#### [Work to be completed]
Of the records that follow, copy only the lines from the line containing "let '(r, v)" to the line containing "failing ends the process. *)", both included, exactly as written.

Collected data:
◇ ◇ ◇ ◇
(* ===== verification/Kernel.v ===== *)
(** * The process an arena runs in

    How a run of the allocator ends, the build settings of
    src/src/config_amd64.hpp the arena branches on, and what comes from outside
    the repository: the answers of the kernel, one per call and in order, and
    the floating-point growth curves of src/src/hooks.hpp, which are computed
    with the micron math library. *)

From S2P Require Import Prelude.
From S2P Require Import Config.
From S2P Require Import VaReserve.
From S2P Require Import Owner.
From S2P Require Import Hooks.
From S2P Require Import Book.
From S2P Require Import Sheet.

(** ** Outcomes *)

(** [Abort]: the process is ended deliberately ([abort_state], [micron::abort],
    an uncaught critical error).  [Stuck]: undefined behaviour, a null or
    dangling pointer is followed.  [OutOfFuel]: the model's recursion bound was
    reached, which is no behaviour of the program. *)
Inductive res (A : Type) := Ok (a : A) | Abort | Stuck | OutOfFuel.
Arguments Ok {A}.
Arguments Abort {A}.
Arguments Stuck {A}.
Arguments OutOfFuel {A}.

Definition bind {A B} (r : res A) (f : A -> res B) : res B :=
  match r with
  | Ok a => f a
  | Abort => Abort
  | Stuck => Stuck
  | OutOfFuel => OutOfFuel
  end.

Lemma Ok_pair {A B} (a c : A) (b d : B) : Ok (a, b) = Ok (c, d) -> a = c /\ b = d.
Proof. by intros [= -> ->]. Qed.

Notation "'let*' x := r 'in' f" := (bind r (fun x => f))
  (at level 200, x pattern, r at level 100, f at level 200, right associativity).

(** [or_abort], [or_stuck]: an optional result whose absence ends the process,
    or is undefined. *)
Definition or_abort {A} (o : option A) : res A := match o with Some a => Ok a | None => Abort end.
Definition or_stuck {A} (o : option A) : res A := match o with Some a => Ok a | None => Stuck end.
Definition or_fuel {A} (o : option A) : res A := match o with Some a => Ok a | None => OutOfFuel end.

(** ** Settings *)

Class Settings := {
  __default_guard_arena_metadata : bool;
  __default_insert_guard_pages : bool;
  __default_launder : bool;
  __default_per_class_free_cache : bool;
  __default_persistent_mode : bool;
  __default_lazy_construct : bool;
  __default_eager_hot_tiers : bool;
  __default_init_large_pages : bool;
  __default_self_cleanup : bool;
  __default_enforce_provenance : bool;
  __default_multithread_safe : bool;
  __default_collect_stats : bool;
  __default_oom_enable : bool;
  __tombstone_precise : bool;
  __tombstone_small : bool;
  __tombstone_medium : bool;
  __tombstone_large : bool;
  __tombstone_huge : bool;
  __default_max_retries : Z;
  __default_overcommit : Z;
  __default_cache_step : Z;
  __default_arena_page_buf : Z;
  __default_cache_size_factor : Z
}.

(** The defaults of config_amd64.hpp *)
Definition amd64_settings : Settings := {|
  __default_guard_arena_metadata := true;
  __default_insert_guard_pages := true;
  __default_launder := false;
  __default_per_class_free_cache := true;
  __default_persistent_mode := false;
  __default_lazy_construct := true;
  __default_eager_hot_tiers := true;
  __default_init_large_pages := false;
  __default_self_cleanup := false;
  __default_enforce_provenance := false;
  __default_multithread_safe := true;
  __default_collect_stats := false;
  __default_oom_enable := false;
  __tombstone_precise := false;
  __tombstone_small := false;
  __tombstone_medium := false;
  __tombstone_large := true;
  __tombstone_huge := true;
  __default_max_retries := 2;
  __default_overcommit := 1;
  __default_cache_step := 768;
  __default_arena_page_buf := 512;
  __default_cache_size_factor := Z.shiftl 1 13
|}.

(** [__default_magic_size] *)
Definition __default_magic_size : Z := usize_max.

(** ** The platform *)

(** What the kernel answers at one call: the base of the reservation, whether
    the two commits of a carve succeed, the address of a direct mapping, whether
    [munmap] and [mprotect] succeed; whether memory for an owner node can be
    had; the contents of the memory handed out; and whether [check_oom] finds
    too little memory free. *)
Record answers := Answers {
  a_os : option Z;
  a_commit1 : bool;
  a_commit2 : bool;
  a_map : option Z;
  a_unmap : bool;
  a_protect : bool;
  a_oom : bool;
  a_mem : zmap;
  a_pressure : bool
}.

(** [kernel i] answers the call number [i].  The [sizeof_] fields are the sizes
    the compiler gives the sheet classes, the weights compile-time constants
    computed with [powerf], [prealloc_size] a share of the installed memory. *)
Class Platform := {
  kernel : nat -> answers;
  mmap_failed : Z -> bool;
  __calculate_space_cache : Z -> Z;
  __calculate_space_small : Z -> Z;
  __calculate_space_medium : Z -> Z;
  __calculate_space_large : Z -> Z;
  __calculate_space_huge : Z -> Z;
  __calculate_space_bulk : Z -> Z;
  __weight_for_class : Z -> Z;
  __class_weight_denom : Z;
  prealloc_size : Z;
  sizeof_sheet : Z;
  sizeof_tlsf_sheet : Z
}.

(** [sizeof(node<T>)]: three pointers, aligned to 16 *)
Definition sizeof_node : Z := 32.

(** The process as the sheets see it, with the number of kernel calls made and
    the pages made inaccessible. *)
Record process := Process { p_world : world; p_tick : nat; p_guards : list chunk }.

Section Process.
Context `{ChunkOps} `{Platform}.

Definition ask (p : process) : answers * process :=
  (kernel (p_tick p), Process (p_world p) (S (p_tick p)) (p_guards p)).

Definition set_world (p : process) (w : world) : process := Process w (p_tick p) (p_guards p).

(** [__get_kernel_chunk] with the answer of the moment *)
Definition kernel_chunk (p : process) (sz : Z) : res (chunk * process) :=
  let '(a, p) := ask p in
  let w := p_world p in
  let '(r, v) := __get_kernel_chunk (a_os a) (a_commit1 a) (a_commit2 a) (a_map a) (w_va w) sz in
  let* c := or_abort r in
  Ok (c, set_world p (World v (w_owners w))).

(** [mprotect(mem.ptr + (mem.len - __system_pagesize), __system_pagesize, ...)];
    failing ends the process. *)
Definition __make_guard (p : process) (mem : chunk) : res process :=
  let '(a, p) := ask p in
  if negb (a_protect a) then Abort else
  Ok (Process (p_world p) (p_tick p)
        (Chunk (ptr mem + u64 (len mem - __system_pagesize)) __system_pagesize :: p_guards p)).

Definition __page_round (sz : Z) : Z :=
  Z.ldiff (u64 (u64 (sz + __system_pagesize) - 1)) (__system_pagesize - 1).

Definition __get_guarded_kernel_chunk (p : process) (sz : Z) : res (chunk * process) :=
  let* (c, p) := kernel_chunk p (u64 (sz + __system_pagesize)) in
  if chunk_zero c || mmap_failed (ptr c) then Abort else
  let* p := __make_guard p c in
  Ok (c, p).

Definition __kernel_chunk_valid (c : chunk) : bool :=
  negb (ptr c =? 0) && negb (mmap_failed (ptr c)) && negb (len c =? 0).

(** A sheet constructed over a chunk for the arena [owner], with or without a
    guard page at the chunk's end *)
Definition new_sheet {B} `{Book B} (owner : Z) (guarded : bool) (p : process) (c : chunk) : res (sheet B * process) :=
  let '(a, p) := ask p in
  let made := if guarded then sheet_make_guarded (a_oom a) (p_world p) owner (a_mem a) c __system_pagesize
              else sheet_make (a_oom a) (p_world p) owner (a_mem a) c in
  let* (w, sh) := or_abort made in
  Ok (sh, set_world p w).

(** [reset()] and [release()] *)
Definition release_sheet {B} `{Book B} (p : process) (sh : sheet B) : res (sheet B * process) :=
  let '(a, p) := ask p in
  let* (w, sh) := or_abort (__impl_release (a_unmap a) (p_world p) sh) in
  Ok (sh, set_world p w).
End Process.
◇ ◇ ◇ ◇
#### [Result of this exercise]
  let '(r, v) := __get_kernel_chunk (a_os a) (a_commit1 a) (a_commit2 a) (a_map a) (w_va w) sz in
  let* c := or_abort r in
  Ok (c, set_world p (World v (w_owners w))).

(** [mprotect(mem.ptr + (mem.len - __system_pagesize), __system_pagesize, ...)];
    failing ends the process. *)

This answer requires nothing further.